[Stored data entries]

Definition resolveGrantPlanTemplate (input : AssignSubscriptionInput) : result goError grantPlanTemplate :=
  if inPlanID input <=? 0 then Err (OtherErr "assign subscription: invalid plan_id" []) else
  template ←
    (if UseProvidedTemplate input then
       Ok (mkTemplate (normalizeAssignValidityDays (inValidityDays input)) (inDailyLimitUSD input)
             (inWeeklyLimitUSD input) (inMonthlyLimitUSD input))
     else match planOf s (inPlanID input) with
          | None => Err (OtherErr "assign subscription: get plan" [])
          | Some plan =>
              let days := normalizeAssignValidityDays (psComputeValidityDays (planValidityDays plan) (planValidityUnit plan)) in
              Ok (mkTemplate (if 0 <? inValidityDays input then normalizeAssignValidityDays (inValidityDays input) else days)
                    (override (inDailyLimitUSD input) (planDailyLimitUSD plan))
                    (override (inWeeklyLimitUSD input) (planWeeklyLimitUSD plan))
                    (override (inMonthlyLimitUSD input) (planMonthlyLimitUSD plan)))
          end);
  match validatePlanQuotas (tDailyLimitUSD template) (tWeeklyLimitUSD template) (tMonthlyLimitUSD template) with
  | Ok _ => Ok template
  | Err e => Err (AppErr e)
  end.

(** [ListBySourceOrderID]: deleted rows are filtered out. *)
Definition sourceIs (source : Z) (r : SubscriptionRow) : bool :=
  bool_decide (subSourceOrderID r = Some source) && negb (subDeleted r).

Definition sourceRows (source : Z) (d : payDB) : list SubscriptionRow := filter (λ r, sourceIs source r = true) (subs d).

(** [findSourceOrderSubscription]: the first to start. *)
Definition findSource (source : option Z) (d : payDB) : option SubscriptionRow :=
  match source with
  | Some o => if o <=? 0 then None else oldest_from subStartsAt None (sourceRows o d)
  | None => None
  end.

(** [GetLatestByUserIDAndPlanID]: the last to expire, then the last created. *)
Definition latestSubscription (userID planID : Z) (d : payDB) : option SubscriptionRow :=
  fold_left (λ best r,
    if (subUserID r =? userID) && (subPlanID r =? planID) && negb (subDeleted r) then
      match best with
      | Some b => if Before (subExpiresAt r) (subExpiresAt b) then best else Some r
      | None => Some r
      end
    else best) (subs d) None.

(** [assignOrExtendSubscriptionUnlocked]: the new row, queued behind the latest
    one of the plan, and whether it is. *)
Definition assignOrExtendSubscriptionUnlocked (input : AssignSubscriptionInput) (template : grantPlanTemplate) (now : Time)
    (d : payDB) : SubscriptionRow * bool * payDB :=
  let '(startsAt, queued) :=
    match latestSubscription (inUserID input) (inPlanID input) d with
    | Some l => if After (subExpiresAt l) now then (subExpiresAt l, true) else (now, false)
    | None => (now, false)
    end in
  let expiresAt := AddDays s startsAt (tValidityDays template) in
  let expiresAt := if After expiresAt MaxExpiresAt then MaxExpiresAt else expiresAt in
  let status := if After startsAt now then SubscriptionStatusPending else SubscriptionStatusActive in
  let body := UserSubscription.mkSubscription startsAt expiresAt status None None None
                (tDailyLimitUSD template) (tWeeklyLimitUSD template) (tMonthlyLimitUSD template) f64_zero f64_zero f64_zero None in
  let row := mkSubscriptionRow (Z.of_nat (length (subs d)) + 1) (inUserID input) (inPlanID input) body (SourceOrderID input) in
  (row, queued, setSubs (subs d ++ [row]) d).

Definition isPendingRow (r : SubscriptionRow) (now : Time) : bool :=
  UserSubscription.IsPending (Some (subBody r)) now.

(** [assignOrExtendSubscriptionInTx]: the user's row is locked first. *)
Definition assignTx (input : AssignSubscriptionInput) (template : grantPlanTemplate)
    : txn (result goError (SubscriptionRow * bool)) := λ now d,
  if negb (bool_decide (is_Some (liveUser (inUserID input) d))) then (Ok (Err (OtherErr "lock user" [])), d)
  else match findSource (SourceOrderID input) d with
       | Some existing => (Ok (Ok (existing, isPendingRow existing now)), d)
       | None => let '(row, queued, d) := assignOrExtendSubscriptionUnlocked input template now d in (Ok (Ok (row, queued)), d)
       end.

■ **WHAT THIS TASK INVOLVES**
Please reproduce every line shown above, exactly as written.

■ **ANSWER AREA**
Definition resolveGrantPlanTemplate (input : AssignSubscriptionInput) : result goError grantPlanTemplate :=
  if inPlanID input <=? 0 then Err (OtherErr "assign subscription: invalid plan_id" []) else
  template ←
    (if UseProvidedTemplate input then
       Ok (mkTemplate (normalizeAssignValidityDays (inValidityDays input)) (inDailyLimitUSD input)
             (inWeeklyLimitUSD input) (inMonthlyLimitUSD input))
     else match planOf s (inPlanID input) with
          | None => Err (OtherErr "assign subscription: get plan" [])
          | Some plan =>
              let days := normalizeAssignValidityDays (psComputeValidityDays (planValidityDays plan) (planValidityUnit plan)) in
              Ok (mkTemplate (if 0 <? inValidityDays input then normalizeAssignValidityDays (inValidityDays input) else days)
                    (override (inDailyLimitUSD input) (planDailyLimitUSD plan))
                    (override (inWeeklyLimitUSD input) (planWeeklyLimitUSD plan))
                    (override (inMonthlyLimitUSD input) (planMonthlyLimitUSD plan)))
          end);
  match validatePlanQuotas (tDailyLimitUSD template) (tWeeklyLimitUSD template) (tMonthlyLimitUSD template) with
  | Ok _ => Ok template
  | Err e => Err (AppErr e)
  end.

(** [ListBySourceOrderID]: deleted rows are filtered out. *)
Definition sourceIs (source : Z) (r : SubscriptionRow) : bool :=
  bool_decide (subSourceOrderID r = Some source) && negb (subDeleted r).

Definition sourceRows (source : Z) (d : payDB) : list SubscriptionRow := filter (λ r, sourceIs source r = true) (subs d).

(** [findSourceOrderSubscription]: the first to start. *)
Definition findSource (source : option Z) (d : payDB) : option SubscriptionRow :=
  match source with
  | Some o => if o <=? 0 then None else oldest_from subStartsAt None (sourceRows o d)
  | None => None
  end.

(** [GetLatestByUserIDAndPlanID]: the last to expire, then the last created. *)
Definition latestSubscription (userID planID : Z) (d : payDB) : option SubscriptionRow :=
  fold_left (λ best r,
    if (subUserID r =? userID) && (subPlanID r =? planID) && negb (subDeleted r) then
      match best with
      | Some b => if Before (subExpiresAt r) (subExpiresAt b) then best else Some r
      | None => Some r
      end
    else best) (subs d) None.

(** [assignOrExtendSubscriptionUnlocked]: the new row, queued behind the latest
    one of the plan, and whether it is. *)
Definition assignOrExtendSubscriptionUnlocked (input : AssignSubscriptionInput) (template : grantPlanTemplate) (now : Time)
    (d : payDB) : SubscriptionRow * bool * payDB :=
  let '(startsAt, queued) :=
    match latestSubscription (inUserID input) (inPlanID input) d with
    | Some l => if After (subExpiresAt l) now then (subExpiresAt l, true) else (now, false)
    | None => (now, false)
    end in
  let expiresAt := AddDays s startsAt (tValidityDays template) in
  let expiresAt := if After expiresAt MaxExpiresAt then MaxExpiresAt else expiresAt in
  let status := if After startsAt now then SubscriptionStatusPending else SubscriptionStatusActive in
  let body := UserSubscription.mkSubscription startsAt expiresAt status None None None
                (tDailyLimitUSD template) (tWeeklyLimitUSD template) (tMonthlyLimitUSD template) f64_zero f64_zero f64_zero None in
  let row := mkSubscriptionRow (Z.of_nat (length (subs d)) + 1) (inUserID input) (inPlanID input) body (SourceOrderID input) in
  (row, queued, setSubs (subs d ++ [row]) d).

Definition isPendingRow (r : SubscriptionRow) (now : Time) : bool :=
  UserSubscription.IsPending (Some (subBody r)) now.

(** [assignOrExtendSubscriptionInTx]: the user's row is locked first. *)
Definition assignTx (input : AssignSubscriptionInput) (template : grantPlanTemplate)
    : txn (result goError (SubscriptionRow * bool)) := λ now d,
  if negb (bool_decide (is_Some (liveUser (inUserID input) d))) then (Ok (Err (OtherErr "lock user" [])), d)
  else match findSource (SourceOrderID input) d with
       | Some existing => (Ok (Ok (existing, isPendingRow existing now)), d)
       | None => let '(row, queued, d) := assignOrExtendSubscriptionUnlocked input template now d in (Ok (Ok (row, queued)), d)
       end.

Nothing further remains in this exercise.